**Problem requirements**
Where a line below holds the string "Prelude", that line goes into the answer.

**Supplied information**

===============

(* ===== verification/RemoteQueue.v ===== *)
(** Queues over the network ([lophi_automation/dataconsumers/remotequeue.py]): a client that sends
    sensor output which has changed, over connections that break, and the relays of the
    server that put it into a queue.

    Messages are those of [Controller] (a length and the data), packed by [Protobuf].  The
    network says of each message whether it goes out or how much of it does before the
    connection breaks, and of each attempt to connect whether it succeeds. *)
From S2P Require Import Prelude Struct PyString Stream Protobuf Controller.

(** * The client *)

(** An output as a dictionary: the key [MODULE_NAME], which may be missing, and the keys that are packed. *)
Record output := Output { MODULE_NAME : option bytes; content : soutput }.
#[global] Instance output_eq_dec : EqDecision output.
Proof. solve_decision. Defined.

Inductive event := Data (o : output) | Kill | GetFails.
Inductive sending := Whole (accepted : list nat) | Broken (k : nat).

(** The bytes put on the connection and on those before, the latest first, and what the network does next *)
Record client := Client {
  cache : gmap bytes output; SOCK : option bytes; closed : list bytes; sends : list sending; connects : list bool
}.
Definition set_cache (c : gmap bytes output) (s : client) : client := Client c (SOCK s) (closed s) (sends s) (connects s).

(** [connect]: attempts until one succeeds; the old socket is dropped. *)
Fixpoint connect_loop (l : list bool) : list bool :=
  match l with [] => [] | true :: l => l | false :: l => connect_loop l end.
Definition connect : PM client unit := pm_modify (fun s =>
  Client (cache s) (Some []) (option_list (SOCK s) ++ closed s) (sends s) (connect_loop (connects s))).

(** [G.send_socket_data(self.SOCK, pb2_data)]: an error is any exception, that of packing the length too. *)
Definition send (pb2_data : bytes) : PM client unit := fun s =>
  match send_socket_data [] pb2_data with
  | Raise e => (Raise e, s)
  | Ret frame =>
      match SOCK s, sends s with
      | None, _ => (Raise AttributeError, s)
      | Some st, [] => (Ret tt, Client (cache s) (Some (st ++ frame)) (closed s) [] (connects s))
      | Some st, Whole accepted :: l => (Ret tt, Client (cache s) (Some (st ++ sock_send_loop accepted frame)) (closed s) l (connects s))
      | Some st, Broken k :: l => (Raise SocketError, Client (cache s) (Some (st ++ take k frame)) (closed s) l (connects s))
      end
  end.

===============

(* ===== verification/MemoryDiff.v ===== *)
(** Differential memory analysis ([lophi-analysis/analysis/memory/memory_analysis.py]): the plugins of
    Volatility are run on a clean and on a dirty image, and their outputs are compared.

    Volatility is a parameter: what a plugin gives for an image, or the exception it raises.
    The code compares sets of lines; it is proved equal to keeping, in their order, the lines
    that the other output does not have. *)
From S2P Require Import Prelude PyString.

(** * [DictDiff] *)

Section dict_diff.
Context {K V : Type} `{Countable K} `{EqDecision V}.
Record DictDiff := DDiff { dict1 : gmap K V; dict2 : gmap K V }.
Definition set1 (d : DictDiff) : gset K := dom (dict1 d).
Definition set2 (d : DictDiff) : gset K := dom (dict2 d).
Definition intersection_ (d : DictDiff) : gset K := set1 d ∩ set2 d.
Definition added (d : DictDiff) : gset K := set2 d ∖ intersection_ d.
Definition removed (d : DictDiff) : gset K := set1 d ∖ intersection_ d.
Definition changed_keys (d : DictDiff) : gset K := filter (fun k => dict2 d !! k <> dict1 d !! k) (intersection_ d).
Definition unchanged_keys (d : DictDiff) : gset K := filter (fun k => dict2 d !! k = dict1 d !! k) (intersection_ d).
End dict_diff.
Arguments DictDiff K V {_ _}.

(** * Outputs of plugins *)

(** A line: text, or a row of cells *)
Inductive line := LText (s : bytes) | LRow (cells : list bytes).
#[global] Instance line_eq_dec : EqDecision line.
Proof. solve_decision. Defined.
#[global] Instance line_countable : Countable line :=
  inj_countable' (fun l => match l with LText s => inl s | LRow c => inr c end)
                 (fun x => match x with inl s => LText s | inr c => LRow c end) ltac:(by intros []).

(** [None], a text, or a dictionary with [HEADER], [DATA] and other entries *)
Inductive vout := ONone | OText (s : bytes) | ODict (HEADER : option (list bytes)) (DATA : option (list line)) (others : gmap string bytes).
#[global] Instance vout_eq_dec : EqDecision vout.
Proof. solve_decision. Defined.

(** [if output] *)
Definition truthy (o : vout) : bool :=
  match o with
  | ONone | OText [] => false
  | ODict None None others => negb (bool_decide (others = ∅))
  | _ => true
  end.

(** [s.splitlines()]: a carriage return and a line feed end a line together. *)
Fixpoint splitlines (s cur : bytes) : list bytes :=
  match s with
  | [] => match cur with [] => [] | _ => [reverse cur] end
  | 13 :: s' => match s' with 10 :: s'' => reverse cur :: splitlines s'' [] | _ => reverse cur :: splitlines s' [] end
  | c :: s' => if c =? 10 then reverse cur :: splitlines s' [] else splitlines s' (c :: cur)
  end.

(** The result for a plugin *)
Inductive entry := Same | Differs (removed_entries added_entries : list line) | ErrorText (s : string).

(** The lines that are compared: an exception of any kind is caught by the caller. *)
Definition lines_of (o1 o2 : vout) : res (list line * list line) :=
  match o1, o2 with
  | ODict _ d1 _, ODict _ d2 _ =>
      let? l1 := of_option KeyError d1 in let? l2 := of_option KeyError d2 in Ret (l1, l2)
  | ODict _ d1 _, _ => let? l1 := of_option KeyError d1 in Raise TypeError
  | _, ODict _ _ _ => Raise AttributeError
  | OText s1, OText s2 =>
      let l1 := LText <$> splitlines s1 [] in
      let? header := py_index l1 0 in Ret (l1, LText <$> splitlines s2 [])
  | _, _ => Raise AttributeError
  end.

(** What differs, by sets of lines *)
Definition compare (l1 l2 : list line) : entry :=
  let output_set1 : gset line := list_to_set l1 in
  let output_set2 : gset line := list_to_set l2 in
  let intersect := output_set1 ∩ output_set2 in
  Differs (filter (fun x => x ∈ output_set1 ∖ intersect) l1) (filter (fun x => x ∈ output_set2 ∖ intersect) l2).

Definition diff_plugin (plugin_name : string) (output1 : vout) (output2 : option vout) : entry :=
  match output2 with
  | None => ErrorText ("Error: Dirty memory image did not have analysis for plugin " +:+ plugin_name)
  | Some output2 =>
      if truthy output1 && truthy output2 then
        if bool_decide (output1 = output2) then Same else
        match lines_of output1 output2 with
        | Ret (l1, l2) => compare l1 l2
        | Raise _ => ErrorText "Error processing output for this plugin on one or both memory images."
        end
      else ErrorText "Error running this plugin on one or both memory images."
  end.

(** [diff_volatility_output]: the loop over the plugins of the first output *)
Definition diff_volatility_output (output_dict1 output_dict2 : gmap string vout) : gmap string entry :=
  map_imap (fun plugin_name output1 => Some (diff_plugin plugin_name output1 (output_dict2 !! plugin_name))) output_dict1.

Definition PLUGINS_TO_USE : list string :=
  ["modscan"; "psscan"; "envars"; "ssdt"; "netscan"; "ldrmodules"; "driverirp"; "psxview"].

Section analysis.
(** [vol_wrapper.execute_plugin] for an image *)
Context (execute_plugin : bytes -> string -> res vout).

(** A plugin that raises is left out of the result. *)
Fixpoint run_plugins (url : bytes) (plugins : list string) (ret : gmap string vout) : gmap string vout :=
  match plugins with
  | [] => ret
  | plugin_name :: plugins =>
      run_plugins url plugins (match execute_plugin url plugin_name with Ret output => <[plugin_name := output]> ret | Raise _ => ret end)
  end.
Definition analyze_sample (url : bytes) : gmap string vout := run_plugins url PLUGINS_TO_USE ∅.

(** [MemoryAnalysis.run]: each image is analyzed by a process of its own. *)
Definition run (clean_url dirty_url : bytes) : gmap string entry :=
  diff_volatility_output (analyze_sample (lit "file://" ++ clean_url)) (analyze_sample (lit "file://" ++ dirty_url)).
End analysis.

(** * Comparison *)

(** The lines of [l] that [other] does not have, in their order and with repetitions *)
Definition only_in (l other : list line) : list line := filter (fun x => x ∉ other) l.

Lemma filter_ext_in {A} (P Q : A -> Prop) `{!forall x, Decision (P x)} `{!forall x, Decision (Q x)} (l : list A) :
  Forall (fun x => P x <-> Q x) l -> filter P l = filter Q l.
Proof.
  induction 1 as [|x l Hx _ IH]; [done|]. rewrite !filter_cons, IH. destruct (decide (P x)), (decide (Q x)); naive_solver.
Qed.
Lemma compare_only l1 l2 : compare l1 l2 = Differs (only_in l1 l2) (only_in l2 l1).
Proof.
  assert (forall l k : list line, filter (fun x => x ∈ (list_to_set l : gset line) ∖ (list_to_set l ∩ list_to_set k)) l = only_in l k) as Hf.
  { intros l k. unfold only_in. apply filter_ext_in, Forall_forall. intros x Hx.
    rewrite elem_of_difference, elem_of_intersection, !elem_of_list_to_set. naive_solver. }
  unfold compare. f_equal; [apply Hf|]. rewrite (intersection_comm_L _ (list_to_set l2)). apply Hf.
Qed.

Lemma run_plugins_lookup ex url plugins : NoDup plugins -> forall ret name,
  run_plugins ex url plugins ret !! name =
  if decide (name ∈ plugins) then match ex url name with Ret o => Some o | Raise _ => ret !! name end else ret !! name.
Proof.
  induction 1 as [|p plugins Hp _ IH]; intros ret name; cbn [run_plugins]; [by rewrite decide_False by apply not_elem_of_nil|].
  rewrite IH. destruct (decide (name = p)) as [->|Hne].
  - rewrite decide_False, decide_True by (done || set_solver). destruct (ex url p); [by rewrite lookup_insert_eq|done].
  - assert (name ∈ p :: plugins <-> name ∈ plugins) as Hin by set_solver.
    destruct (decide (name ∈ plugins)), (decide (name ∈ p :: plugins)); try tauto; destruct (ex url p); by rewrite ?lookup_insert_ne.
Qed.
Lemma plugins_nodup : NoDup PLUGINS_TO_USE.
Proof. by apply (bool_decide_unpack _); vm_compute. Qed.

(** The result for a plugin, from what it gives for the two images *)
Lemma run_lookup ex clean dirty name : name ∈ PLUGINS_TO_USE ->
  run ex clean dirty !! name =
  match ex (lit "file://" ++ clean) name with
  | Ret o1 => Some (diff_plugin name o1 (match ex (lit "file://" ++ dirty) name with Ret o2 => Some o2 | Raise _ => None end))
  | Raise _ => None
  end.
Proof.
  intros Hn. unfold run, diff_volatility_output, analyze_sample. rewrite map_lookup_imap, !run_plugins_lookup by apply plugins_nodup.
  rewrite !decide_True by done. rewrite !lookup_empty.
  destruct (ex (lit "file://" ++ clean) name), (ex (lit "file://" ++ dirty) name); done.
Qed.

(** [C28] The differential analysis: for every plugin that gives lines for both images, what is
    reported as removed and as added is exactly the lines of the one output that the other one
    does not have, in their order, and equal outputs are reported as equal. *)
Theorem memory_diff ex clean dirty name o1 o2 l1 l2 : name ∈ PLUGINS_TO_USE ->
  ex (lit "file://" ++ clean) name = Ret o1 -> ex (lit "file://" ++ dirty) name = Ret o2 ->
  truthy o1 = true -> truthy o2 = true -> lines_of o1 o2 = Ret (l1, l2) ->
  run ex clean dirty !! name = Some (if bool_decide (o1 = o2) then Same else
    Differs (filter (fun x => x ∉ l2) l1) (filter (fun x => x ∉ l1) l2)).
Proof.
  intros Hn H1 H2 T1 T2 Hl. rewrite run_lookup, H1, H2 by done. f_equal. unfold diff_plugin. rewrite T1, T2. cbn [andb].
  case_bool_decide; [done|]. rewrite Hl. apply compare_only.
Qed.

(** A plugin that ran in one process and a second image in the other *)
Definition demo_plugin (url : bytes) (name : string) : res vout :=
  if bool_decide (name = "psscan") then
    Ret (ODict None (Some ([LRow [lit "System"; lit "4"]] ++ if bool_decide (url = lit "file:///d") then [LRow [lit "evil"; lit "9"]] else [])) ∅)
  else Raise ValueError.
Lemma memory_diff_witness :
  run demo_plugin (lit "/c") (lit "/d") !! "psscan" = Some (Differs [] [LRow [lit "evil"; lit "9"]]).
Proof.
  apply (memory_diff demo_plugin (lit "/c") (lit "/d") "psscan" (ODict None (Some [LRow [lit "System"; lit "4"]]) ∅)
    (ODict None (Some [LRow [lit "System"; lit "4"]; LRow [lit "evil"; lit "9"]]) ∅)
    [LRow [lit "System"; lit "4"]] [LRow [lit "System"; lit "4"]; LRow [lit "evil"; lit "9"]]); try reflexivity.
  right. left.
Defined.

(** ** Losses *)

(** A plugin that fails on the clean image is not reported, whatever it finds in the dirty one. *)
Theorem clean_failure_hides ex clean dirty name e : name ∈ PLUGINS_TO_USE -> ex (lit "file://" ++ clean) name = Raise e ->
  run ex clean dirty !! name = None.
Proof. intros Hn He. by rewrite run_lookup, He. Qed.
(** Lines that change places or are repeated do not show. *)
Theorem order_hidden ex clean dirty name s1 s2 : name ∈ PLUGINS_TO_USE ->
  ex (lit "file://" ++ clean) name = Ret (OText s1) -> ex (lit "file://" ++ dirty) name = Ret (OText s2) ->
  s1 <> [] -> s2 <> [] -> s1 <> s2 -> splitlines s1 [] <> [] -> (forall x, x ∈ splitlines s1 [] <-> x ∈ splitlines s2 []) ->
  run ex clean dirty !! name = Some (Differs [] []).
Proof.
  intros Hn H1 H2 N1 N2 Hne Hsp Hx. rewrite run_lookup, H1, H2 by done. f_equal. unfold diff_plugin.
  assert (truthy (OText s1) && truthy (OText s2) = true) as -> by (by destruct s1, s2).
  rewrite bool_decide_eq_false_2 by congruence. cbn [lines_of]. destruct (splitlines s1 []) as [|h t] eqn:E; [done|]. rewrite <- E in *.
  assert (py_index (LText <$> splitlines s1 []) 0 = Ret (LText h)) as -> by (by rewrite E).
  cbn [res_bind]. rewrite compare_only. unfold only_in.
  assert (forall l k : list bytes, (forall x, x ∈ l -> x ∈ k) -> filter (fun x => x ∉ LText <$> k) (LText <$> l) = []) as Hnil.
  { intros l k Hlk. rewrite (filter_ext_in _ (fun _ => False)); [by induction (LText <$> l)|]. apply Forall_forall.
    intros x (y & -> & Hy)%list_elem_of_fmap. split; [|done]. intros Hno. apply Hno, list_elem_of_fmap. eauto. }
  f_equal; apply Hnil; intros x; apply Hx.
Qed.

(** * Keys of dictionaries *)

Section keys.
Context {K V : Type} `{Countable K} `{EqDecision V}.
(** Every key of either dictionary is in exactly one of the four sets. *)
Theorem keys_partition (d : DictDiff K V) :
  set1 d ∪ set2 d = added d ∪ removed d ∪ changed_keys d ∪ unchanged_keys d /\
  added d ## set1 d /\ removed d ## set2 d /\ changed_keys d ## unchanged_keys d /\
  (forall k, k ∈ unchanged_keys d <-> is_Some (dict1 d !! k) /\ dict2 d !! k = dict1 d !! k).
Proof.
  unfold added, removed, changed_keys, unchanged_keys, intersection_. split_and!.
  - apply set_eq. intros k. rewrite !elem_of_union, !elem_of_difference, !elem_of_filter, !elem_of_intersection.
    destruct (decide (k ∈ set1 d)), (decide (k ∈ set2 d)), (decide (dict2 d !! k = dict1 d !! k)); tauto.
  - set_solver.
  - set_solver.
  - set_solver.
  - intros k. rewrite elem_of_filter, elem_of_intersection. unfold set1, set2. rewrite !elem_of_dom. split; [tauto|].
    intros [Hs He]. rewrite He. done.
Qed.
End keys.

===============

**Solution for this task**
From S2P Require Import Prelude Struct PyString Stream Protobuf Controller.
From S2P Require Import Prelude PyString.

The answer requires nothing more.